# Your instructions:
In the listing that follows, count the lines holding the word "names" and report only that number.

··········

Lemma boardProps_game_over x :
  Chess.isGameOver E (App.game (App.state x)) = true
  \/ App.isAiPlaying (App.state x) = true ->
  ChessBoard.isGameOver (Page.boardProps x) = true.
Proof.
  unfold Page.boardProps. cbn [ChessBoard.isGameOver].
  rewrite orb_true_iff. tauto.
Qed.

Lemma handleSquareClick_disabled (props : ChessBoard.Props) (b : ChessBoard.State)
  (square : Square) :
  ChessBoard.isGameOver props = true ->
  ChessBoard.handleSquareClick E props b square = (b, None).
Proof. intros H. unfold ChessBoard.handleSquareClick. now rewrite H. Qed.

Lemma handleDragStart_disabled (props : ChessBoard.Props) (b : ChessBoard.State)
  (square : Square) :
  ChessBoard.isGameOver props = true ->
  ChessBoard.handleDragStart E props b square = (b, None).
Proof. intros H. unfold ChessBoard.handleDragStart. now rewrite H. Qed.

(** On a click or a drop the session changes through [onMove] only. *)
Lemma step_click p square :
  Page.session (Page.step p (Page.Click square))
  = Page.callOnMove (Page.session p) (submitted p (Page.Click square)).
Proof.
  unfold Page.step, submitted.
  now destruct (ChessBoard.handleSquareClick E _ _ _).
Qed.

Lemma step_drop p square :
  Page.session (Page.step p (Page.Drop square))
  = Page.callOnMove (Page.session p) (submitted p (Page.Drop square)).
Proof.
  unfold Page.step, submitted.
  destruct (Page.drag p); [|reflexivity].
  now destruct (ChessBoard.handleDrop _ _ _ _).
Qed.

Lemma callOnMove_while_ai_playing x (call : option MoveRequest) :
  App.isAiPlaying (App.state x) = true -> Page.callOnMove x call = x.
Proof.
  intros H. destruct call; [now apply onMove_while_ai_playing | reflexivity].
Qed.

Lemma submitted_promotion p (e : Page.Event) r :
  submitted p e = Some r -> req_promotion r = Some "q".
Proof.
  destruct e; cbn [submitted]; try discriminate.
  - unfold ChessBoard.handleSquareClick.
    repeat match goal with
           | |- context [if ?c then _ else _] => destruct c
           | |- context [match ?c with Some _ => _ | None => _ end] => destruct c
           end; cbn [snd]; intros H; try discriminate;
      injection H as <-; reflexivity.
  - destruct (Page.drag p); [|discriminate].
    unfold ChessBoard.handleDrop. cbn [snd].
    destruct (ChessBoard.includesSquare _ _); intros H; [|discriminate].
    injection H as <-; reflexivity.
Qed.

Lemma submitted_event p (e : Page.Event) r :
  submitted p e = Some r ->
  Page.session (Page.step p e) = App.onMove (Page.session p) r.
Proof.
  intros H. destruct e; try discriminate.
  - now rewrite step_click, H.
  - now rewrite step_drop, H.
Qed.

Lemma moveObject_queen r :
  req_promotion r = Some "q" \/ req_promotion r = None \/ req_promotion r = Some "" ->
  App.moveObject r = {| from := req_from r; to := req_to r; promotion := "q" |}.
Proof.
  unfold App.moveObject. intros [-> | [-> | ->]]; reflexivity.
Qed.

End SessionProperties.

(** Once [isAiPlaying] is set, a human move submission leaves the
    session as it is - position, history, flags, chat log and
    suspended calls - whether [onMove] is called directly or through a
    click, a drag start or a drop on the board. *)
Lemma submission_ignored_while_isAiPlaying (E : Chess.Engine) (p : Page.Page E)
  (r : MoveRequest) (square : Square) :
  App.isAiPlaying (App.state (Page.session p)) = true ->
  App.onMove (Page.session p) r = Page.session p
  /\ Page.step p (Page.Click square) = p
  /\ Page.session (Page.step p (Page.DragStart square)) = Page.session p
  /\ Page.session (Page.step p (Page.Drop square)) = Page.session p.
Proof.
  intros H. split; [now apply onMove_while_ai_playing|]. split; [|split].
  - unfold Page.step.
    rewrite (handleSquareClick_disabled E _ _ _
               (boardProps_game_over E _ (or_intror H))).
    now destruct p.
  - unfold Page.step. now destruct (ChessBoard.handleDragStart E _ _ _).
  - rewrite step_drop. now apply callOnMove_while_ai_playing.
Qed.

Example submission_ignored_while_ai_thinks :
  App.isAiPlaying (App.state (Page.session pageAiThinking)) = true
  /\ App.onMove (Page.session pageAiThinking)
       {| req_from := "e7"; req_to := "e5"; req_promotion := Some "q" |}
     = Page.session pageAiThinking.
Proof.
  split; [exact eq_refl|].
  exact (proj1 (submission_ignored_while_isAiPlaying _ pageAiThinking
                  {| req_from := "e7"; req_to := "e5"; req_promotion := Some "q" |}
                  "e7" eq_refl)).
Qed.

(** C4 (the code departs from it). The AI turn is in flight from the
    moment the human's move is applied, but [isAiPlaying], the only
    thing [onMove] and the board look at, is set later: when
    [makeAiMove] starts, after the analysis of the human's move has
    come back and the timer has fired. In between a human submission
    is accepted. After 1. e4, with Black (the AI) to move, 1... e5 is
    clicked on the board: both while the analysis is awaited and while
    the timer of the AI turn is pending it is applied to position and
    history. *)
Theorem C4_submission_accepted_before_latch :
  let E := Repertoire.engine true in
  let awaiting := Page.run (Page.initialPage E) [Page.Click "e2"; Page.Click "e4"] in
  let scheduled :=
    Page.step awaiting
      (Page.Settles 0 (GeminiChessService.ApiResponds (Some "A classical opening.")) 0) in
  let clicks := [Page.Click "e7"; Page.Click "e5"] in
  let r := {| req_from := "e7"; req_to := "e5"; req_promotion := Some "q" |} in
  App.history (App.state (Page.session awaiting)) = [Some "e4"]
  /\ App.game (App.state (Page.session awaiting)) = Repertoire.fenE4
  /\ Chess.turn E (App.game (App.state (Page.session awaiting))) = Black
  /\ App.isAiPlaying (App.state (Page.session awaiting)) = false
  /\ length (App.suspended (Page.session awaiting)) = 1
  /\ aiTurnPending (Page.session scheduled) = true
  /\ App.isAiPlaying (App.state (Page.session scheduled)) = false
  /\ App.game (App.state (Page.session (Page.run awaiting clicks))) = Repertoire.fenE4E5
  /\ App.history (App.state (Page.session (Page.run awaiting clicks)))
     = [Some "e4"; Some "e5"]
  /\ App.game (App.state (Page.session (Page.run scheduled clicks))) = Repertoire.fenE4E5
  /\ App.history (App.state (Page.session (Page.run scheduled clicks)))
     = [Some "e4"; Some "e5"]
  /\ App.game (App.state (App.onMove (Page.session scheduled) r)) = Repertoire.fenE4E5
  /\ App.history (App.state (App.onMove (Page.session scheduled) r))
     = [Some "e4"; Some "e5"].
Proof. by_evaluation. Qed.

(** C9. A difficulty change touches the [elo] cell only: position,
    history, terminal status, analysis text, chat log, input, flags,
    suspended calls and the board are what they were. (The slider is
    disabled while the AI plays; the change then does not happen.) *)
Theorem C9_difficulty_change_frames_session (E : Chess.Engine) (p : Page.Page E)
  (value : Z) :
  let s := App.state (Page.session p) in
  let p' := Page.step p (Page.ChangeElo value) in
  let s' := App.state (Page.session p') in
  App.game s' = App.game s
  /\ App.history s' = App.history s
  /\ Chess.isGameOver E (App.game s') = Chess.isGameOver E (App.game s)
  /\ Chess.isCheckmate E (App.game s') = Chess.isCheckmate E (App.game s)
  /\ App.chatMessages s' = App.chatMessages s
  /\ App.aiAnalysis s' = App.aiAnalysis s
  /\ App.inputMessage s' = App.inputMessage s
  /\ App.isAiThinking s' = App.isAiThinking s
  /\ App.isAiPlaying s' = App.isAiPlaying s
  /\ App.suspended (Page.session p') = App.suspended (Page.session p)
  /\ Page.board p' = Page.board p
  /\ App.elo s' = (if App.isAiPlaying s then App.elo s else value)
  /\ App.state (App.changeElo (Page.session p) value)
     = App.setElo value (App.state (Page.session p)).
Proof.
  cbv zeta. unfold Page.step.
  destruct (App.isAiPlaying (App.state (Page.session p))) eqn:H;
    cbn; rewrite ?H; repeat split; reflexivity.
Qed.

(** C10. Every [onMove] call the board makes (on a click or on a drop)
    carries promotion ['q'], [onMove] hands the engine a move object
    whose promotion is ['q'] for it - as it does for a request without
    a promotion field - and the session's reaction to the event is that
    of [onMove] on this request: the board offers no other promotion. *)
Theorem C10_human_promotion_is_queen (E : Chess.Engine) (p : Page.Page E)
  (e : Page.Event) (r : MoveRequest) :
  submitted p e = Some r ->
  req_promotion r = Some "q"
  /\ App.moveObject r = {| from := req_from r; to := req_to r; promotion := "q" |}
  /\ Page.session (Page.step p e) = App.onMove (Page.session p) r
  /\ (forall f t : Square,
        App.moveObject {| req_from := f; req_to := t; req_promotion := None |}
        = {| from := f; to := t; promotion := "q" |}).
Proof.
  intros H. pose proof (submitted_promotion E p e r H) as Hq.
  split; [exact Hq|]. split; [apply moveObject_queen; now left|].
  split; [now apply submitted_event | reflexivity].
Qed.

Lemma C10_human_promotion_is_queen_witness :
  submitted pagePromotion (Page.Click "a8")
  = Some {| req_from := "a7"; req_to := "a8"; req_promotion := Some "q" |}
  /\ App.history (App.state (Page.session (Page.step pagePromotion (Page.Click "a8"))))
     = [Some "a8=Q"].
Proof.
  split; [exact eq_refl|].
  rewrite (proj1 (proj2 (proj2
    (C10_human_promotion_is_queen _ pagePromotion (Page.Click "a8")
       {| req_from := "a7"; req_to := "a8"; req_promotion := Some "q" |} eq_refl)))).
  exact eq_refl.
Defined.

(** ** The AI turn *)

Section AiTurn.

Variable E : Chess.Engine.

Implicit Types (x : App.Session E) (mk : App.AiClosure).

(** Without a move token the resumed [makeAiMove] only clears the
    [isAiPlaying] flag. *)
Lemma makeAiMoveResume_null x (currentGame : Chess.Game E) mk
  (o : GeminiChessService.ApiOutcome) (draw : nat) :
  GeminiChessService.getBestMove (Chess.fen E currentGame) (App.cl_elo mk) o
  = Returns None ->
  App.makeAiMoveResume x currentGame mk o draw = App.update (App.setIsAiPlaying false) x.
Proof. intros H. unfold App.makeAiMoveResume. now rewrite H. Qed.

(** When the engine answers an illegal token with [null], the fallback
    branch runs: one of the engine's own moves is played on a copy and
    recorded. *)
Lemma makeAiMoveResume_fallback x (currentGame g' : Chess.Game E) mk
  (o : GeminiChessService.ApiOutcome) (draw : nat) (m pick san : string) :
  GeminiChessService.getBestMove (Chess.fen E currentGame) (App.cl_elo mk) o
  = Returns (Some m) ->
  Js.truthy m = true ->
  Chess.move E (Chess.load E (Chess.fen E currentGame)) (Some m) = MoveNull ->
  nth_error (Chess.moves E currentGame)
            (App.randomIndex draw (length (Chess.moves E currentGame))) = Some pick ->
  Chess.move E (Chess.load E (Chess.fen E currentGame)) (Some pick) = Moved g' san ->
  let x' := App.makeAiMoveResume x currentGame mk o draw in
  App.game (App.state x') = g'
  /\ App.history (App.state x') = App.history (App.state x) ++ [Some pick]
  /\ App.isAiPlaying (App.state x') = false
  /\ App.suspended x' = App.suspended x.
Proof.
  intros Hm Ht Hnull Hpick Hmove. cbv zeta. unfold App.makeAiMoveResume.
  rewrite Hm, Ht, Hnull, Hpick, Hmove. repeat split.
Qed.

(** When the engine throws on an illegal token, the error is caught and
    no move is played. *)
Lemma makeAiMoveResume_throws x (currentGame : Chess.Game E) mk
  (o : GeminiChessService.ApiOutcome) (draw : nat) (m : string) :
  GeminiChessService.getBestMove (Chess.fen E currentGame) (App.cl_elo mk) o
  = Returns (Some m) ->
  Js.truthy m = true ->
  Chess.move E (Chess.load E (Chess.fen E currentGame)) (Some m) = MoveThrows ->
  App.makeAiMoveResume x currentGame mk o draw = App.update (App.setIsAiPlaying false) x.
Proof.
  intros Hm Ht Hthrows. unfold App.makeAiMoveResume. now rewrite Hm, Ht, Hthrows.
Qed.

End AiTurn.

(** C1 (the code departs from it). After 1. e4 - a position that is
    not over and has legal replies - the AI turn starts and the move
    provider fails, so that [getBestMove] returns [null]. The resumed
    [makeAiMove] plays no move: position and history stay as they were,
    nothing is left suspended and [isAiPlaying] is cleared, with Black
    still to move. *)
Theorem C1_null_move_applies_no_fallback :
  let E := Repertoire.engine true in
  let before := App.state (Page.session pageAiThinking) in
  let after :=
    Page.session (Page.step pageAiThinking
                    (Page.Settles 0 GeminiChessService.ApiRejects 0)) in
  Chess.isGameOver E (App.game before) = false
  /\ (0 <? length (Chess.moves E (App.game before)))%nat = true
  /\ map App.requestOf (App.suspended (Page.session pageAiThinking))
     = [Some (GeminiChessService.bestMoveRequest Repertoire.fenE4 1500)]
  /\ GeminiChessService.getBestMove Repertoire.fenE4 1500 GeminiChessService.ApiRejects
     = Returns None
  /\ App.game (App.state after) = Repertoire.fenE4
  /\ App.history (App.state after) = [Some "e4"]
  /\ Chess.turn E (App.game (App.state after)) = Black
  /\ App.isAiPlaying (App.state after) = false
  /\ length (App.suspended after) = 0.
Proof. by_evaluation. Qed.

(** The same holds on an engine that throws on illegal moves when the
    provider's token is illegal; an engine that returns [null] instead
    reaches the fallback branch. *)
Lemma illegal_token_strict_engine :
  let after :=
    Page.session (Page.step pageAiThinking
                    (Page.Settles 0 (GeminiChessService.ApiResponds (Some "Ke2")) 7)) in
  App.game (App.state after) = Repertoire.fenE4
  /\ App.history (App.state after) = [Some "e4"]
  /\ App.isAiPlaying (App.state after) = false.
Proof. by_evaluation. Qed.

··········

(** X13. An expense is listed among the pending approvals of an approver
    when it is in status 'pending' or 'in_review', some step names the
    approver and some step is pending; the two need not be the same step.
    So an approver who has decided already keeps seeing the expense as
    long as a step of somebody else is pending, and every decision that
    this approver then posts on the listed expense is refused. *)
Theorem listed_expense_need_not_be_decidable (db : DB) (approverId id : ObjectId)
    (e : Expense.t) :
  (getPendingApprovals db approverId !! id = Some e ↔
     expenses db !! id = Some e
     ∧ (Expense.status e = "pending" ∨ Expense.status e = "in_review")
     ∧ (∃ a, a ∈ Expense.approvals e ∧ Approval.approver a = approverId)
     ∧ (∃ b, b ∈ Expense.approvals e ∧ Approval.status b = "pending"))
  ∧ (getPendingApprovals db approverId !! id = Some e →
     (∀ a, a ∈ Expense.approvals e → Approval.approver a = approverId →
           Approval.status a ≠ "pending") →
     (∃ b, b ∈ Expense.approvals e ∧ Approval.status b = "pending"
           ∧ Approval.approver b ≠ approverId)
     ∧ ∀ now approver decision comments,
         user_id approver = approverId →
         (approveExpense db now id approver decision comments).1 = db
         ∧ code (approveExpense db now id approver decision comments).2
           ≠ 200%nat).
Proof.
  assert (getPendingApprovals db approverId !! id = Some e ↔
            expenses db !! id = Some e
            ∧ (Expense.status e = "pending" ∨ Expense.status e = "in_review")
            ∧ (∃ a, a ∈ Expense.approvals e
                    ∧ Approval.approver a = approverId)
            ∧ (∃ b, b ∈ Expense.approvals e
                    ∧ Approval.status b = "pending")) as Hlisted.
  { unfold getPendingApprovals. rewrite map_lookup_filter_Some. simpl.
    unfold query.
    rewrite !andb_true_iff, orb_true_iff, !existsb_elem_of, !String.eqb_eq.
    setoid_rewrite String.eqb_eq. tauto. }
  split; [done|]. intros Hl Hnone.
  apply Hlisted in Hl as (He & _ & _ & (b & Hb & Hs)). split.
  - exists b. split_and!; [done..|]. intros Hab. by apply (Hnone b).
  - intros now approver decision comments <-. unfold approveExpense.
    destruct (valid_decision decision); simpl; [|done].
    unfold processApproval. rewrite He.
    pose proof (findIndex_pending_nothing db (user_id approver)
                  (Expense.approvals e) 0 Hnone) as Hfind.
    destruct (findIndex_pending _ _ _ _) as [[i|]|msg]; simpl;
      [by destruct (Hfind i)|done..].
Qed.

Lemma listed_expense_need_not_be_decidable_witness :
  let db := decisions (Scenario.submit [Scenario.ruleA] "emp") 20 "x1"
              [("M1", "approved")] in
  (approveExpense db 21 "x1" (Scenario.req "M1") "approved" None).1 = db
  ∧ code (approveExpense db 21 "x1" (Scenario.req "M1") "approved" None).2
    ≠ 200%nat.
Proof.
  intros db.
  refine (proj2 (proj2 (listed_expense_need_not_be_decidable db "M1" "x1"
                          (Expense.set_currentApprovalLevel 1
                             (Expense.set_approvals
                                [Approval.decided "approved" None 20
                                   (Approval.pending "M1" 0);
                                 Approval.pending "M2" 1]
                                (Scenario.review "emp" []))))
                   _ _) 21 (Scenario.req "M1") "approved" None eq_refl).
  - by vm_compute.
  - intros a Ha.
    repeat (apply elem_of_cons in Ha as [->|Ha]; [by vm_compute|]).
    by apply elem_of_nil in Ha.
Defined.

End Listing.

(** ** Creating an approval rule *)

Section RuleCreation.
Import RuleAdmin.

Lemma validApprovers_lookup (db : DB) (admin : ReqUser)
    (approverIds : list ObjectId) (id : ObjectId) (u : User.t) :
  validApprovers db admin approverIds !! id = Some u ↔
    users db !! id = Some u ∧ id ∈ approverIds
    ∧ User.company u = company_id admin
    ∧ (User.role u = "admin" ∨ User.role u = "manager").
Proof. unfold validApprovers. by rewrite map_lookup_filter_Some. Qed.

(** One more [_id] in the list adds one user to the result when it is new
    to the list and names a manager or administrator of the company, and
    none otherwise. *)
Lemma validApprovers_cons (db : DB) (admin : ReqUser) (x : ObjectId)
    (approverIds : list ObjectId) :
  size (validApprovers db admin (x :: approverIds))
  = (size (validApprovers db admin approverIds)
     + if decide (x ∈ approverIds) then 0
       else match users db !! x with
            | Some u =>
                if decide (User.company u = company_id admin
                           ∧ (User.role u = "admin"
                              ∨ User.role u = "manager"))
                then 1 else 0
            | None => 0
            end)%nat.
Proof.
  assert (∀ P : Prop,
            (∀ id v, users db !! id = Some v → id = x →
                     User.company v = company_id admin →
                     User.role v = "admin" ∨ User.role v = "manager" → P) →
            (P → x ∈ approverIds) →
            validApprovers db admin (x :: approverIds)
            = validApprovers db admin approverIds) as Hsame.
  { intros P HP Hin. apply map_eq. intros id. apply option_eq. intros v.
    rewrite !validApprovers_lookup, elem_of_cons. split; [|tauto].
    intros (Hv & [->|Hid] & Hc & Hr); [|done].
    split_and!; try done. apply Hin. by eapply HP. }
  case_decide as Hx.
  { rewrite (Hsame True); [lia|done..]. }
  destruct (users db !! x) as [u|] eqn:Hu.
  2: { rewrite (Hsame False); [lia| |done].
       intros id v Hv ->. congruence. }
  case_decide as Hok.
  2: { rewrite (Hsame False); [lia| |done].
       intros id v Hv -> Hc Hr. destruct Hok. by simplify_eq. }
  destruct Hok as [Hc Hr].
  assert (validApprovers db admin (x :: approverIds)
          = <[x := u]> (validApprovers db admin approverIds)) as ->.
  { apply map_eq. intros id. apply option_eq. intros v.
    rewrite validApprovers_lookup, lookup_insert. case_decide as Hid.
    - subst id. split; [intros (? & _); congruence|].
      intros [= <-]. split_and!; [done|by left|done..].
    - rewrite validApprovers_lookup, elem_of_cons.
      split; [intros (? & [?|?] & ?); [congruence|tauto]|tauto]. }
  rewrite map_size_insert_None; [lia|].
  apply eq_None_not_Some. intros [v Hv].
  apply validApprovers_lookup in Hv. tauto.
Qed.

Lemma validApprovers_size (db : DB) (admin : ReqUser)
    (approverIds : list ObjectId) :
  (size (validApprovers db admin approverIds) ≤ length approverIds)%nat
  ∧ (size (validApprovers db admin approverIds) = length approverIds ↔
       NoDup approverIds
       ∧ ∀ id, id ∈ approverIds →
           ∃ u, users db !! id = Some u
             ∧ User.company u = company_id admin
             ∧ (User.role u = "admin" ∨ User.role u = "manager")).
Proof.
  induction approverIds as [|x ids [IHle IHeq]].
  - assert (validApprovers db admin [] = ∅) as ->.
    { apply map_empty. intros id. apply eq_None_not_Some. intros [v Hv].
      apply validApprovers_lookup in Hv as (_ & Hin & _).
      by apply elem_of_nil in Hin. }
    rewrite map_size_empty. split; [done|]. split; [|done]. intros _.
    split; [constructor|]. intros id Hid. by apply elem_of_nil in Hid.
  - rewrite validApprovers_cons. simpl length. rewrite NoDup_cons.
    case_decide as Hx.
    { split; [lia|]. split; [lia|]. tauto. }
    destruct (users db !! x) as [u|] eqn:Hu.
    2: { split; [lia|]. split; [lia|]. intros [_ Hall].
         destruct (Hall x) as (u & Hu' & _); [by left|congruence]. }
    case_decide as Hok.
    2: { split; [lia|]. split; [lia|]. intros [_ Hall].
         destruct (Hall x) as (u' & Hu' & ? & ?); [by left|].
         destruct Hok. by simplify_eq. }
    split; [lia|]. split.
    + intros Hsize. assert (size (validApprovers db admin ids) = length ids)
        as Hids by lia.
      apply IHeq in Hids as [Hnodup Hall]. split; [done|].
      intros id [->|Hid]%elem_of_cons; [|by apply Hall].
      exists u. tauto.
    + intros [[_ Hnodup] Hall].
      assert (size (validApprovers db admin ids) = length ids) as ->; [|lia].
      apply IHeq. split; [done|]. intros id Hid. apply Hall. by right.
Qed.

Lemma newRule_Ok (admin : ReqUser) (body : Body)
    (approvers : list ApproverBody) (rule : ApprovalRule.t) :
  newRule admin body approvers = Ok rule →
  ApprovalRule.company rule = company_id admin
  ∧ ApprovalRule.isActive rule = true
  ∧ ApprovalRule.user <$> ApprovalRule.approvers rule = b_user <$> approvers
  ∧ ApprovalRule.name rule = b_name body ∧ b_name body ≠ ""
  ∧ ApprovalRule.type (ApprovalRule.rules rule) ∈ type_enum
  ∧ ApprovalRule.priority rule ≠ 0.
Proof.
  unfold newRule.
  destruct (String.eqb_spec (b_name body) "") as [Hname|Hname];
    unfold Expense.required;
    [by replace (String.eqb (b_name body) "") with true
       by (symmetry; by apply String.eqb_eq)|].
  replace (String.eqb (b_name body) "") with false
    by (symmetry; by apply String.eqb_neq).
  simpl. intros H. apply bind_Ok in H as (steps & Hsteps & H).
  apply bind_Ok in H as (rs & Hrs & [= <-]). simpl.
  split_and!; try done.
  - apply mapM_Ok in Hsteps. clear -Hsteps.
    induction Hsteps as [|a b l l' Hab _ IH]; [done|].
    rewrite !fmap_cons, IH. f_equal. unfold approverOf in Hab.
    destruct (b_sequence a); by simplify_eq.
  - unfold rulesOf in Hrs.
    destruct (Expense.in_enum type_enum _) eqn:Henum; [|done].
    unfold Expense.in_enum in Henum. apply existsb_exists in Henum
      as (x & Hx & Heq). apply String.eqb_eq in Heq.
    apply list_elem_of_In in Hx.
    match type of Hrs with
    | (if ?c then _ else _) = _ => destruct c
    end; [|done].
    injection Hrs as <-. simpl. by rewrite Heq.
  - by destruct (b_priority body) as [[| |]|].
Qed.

··········

# Completed task:
2